* _Work instructions_
Your answer should be the lines below from the one holding "f => finite f" through the one holding "loc : list LocItem;", copied exactly and with nothing else.

* * * * * * * * *

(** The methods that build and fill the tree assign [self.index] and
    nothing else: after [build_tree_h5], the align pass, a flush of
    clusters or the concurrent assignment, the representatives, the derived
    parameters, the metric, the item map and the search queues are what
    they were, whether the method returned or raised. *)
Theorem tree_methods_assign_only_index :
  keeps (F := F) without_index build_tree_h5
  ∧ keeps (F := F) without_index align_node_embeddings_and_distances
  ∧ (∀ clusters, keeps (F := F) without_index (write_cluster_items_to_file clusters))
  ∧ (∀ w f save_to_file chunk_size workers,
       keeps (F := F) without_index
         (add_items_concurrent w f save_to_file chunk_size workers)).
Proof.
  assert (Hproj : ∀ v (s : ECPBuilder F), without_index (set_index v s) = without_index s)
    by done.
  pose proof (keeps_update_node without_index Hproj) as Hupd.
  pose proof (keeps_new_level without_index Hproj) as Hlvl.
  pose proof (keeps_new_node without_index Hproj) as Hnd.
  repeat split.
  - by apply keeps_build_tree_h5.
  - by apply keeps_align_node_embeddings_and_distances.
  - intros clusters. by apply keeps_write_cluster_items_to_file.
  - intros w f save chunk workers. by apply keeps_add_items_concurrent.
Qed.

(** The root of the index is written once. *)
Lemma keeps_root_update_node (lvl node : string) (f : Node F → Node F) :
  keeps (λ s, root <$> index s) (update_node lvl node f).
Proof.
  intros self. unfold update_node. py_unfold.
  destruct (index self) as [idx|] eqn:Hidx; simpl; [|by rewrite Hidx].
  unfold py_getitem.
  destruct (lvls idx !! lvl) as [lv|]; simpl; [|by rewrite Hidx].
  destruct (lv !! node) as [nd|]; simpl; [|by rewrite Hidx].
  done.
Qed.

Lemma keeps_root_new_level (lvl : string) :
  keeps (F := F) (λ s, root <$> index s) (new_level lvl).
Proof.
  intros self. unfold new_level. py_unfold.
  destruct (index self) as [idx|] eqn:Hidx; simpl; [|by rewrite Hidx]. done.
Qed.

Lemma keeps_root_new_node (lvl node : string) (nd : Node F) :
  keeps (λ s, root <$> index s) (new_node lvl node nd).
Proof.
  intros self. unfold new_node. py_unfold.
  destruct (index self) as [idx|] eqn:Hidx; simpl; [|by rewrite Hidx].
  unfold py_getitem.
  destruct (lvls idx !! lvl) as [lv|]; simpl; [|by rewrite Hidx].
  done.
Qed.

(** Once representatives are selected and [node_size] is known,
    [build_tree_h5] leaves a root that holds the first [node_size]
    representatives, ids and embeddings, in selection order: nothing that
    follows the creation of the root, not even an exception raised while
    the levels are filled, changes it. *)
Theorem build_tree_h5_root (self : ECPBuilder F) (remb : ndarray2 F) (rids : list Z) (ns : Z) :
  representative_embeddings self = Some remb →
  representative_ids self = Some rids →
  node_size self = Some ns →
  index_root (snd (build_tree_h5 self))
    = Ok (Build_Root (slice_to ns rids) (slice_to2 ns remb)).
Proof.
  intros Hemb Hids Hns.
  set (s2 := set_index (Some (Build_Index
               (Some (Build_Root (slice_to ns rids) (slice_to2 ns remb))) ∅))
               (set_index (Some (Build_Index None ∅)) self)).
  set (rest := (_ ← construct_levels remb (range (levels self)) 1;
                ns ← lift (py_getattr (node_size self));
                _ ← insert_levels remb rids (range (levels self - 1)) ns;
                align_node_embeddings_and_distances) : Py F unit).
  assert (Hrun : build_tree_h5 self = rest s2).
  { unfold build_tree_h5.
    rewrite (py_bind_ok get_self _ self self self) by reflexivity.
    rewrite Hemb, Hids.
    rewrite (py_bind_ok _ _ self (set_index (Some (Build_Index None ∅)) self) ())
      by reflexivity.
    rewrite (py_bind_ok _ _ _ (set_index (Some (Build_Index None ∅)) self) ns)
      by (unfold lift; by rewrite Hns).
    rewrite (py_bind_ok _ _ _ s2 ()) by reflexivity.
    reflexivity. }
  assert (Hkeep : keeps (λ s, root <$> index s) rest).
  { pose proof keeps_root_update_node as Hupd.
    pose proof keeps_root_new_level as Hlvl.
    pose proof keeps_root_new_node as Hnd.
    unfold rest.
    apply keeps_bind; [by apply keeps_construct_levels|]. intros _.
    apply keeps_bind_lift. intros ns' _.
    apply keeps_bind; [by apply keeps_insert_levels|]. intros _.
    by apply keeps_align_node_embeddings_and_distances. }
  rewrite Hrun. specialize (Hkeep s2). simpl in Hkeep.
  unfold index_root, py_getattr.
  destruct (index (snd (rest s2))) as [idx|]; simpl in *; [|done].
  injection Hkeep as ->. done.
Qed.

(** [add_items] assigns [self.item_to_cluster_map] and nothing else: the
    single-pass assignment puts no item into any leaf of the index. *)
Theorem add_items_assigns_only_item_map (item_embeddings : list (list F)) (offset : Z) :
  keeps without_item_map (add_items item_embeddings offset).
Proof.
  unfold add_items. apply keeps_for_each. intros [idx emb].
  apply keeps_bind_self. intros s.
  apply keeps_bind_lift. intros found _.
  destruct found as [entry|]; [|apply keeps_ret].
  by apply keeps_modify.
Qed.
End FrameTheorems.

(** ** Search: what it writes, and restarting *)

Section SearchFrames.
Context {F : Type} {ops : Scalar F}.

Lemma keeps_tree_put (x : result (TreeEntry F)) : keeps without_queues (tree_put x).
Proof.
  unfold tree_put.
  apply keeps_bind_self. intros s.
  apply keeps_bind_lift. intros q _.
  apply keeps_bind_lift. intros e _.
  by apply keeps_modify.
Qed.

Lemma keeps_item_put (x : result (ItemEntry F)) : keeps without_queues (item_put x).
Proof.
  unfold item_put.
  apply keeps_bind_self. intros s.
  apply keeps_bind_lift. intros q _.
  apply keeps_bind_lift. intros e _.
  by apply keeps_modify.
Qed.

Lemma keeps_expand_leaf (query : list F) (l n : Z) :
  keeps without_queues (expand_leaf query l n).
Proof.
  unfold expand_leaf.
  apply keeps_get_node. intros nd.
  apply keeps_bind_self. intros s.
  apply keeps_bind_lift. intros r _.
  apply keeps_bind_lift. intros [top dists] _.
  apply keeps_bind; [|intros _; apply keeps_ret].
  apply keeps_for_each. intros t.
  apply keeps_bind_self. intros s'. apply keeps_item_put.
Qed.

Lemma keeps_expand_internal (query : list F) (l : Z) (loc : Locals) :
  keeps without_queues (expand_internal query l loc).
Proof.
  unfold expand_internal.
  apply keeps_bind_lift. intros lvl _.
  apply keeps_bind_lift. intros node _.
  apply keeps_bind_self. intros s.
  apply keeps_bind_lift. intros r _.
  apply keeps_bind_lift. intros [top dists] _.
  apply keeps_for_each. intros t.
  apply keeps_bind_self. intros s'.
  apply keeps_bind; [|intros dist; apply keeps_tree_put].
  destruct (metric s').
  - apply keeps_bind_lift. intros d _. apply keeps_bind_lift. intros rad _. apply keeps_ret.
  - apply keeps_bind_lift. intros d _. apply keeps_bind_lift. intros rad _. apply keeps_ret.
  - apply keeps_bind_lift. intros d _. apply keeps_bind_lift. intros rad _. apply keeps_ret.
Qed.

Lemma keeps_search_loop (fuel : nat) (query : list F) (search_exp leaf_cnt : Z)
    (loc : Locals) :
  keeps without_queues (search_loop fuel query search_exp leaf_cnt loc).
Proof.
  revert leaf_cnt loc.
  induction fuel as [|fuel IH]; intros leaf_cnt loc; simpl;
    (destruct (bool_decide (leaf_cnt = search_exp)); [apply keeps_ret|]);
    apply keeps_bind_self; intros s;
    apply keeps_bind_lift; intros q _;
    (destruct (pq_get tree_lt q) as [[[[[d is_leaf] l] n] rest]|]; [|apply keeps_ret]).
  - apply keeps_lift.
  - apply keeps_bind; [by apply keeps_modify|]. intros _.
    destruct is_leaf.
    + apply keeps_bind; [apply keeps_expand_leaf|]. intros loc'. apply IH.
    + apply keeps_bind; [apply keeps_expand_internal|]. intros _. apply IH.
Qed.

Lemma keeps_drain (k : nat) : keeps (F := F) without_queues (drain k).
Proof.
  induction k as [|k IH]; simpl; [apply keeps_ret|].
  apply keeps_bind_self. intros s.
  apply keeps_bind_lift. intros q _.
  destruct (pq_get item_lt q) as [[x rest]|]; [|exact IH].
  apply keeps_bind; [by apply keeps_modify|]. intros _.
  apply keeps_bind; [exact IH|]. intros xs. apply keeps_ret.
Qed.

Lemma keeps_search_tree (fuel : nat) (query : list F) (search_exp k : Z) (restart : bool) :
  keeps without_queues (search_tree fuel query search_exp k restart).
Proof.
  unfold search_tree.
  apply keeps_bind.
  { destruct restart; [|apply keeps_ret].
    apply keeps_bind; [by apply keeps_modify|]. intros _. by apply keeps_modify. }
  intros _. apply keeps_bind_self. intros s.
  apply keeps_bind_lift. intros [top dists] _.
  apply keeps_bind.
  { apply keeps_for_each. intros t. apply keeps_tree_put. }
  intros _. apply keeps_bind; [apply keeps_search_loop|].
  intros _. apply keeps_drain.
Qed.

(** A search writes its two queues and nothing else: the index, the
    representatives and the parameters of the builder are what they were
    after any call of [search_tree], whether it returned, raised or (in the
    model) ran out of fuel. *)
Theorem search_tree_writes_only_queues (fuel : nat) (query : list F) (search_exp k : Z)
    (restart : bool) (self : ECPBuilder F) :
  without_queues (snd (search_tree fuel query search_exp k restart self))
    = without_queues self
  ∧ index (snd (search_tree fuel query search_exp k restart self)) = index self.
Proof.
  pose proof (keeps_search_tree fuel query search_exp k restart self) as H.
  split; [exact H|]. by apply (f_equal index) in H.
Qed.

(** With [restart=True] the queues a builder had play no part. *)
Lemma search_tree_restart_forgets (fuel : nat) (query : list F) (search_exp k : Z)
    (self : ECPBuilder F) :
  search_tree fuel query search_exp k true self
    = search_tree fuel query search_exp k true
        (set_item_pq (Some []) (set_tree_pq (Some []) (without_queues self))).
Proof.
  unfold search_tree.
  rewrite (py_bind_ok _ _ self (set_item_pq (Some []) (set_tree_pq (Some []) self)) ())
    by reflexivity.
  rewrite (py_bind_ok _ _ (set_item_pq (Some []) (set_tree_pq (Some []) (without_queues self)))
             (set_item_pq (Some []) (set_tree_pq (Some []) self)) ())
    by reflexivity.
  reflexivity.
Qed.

* * * * * * * * *

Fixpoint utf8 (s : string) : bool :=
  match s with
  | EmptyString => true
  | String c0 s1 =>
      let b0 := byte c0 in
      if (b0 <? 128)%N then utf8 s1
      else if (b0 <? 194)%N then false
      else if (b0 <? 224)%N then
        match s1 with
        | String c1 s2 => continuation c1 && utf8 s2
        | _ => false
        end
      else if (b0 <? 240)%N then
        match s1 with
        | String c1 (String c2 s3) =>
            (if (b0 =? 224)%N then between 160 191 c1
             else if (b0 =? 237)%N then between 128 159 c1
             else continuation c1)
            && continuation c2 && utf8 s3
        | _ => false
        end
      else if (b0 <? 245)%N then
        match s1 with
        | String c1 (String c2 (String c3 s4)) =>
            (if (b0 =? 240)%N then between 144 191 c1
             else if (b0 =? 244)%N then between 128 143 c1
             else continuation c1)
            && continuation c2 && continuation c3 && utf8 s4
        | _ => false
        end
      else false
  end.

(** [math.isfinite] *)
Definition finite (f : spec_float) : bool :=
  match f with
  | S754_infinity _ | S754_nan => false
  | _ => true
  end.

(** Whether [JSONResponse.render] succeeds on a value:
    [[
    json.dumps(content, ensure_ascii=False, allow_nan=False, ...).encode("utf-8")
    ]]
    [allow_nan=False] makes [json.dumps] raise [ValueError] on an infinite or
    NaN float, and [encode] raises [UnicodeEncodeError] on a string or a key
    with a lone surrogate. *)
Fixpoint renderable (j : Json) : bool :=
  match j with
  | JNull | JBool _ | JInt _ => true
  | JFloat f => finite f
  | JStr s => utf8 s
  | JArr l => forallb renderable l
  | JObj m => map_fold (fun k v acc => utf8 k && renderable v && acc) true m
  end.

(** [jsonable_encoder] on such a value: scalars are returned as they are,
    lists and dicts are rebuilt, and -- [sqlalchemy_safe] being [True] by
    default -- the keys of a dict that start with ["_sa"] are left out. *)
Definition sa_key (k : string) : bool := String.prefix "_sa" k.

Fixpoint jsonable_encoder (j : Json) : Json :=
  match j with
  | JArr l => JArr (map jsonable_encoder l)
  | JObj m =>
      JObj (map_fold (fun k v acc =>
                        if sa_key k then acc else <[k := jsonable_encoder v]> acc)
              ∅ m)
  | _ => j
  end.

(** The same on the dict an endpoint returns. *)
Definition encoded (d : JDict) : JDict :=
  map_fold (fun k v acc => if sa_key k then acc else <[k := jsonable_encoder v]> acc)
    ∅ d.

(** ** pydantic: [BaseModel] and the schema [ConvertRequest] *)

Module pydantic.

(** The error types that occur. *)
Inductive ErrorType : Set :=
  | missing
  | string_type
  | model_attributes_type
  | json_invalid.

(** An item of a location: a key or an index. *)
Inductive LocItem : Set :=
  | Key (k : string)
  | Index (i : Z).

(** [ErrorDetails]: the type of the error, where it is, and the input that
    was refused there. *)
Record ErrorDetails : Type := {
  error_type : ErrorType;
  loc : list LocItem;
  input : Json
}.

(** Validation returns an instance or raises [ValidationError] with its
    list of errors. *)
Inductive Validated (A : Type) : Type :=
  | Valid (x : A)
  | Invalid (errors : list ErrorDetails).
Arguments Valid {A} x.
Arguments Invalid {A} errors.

* * * * * * * * *

* _Exercise output_
  | JFloat f => finite f
  | JStr s => utf8 s
  | JArr l => forallb renderable l
  | JObj m => map_fold (fun k v acc => utf8 k && renderable v && acc) true m
  end.

(** [jsonable_encoder] on such a value: scalars are returned as they are,
    lists and dicts are rebuilt, and -- [sqlalchemy_safe] being [True] by
    default -- the keys of a dict that start with ["_sa"] are left out. *)
Definition sa_key (k : string) : bool := String.prefix "_sa" k.

Fixpoint jsonable_encoder (j : Json) : Json :=
  match j with
  | JArr l => JArr (map jsonable_encoder l)
  | JObj m =>
      JObj (map_fold (fun k v acc =>
                        if sa_key k then acc else <[k := jsonable_encoder v]> acc)
              ∅ m)
  | _ => j
  end.

(** The same on the dict an endpoint returns. *)
Definition encoded (d : JDict) : JDict :=
  map_fold (fun k v acc => if sa_key k then acc else <[k := jsonable_encoder v]> acc)
    ∅ d.

(** ** pydantic: [BaseModel] and the schema [ConvertRequest] *)

Module pydantic.

(** The error types that occur. *)
Inductive ErrorType : Set :=
  | missing
  | string_type
  | model_attributes_type
  | json_invalid.

(** An item of a location: a key or an index. *)
Inductive LocItem : Set :=
  | Key (k : string)
  | Index (i : Z).

(** [ErrorDetails]: the type of the error, where it is, and the input that
    was refused there. *)
Record ErrorDetails : Type := {
  error_type : ErrorType;
  loc : list LocItem;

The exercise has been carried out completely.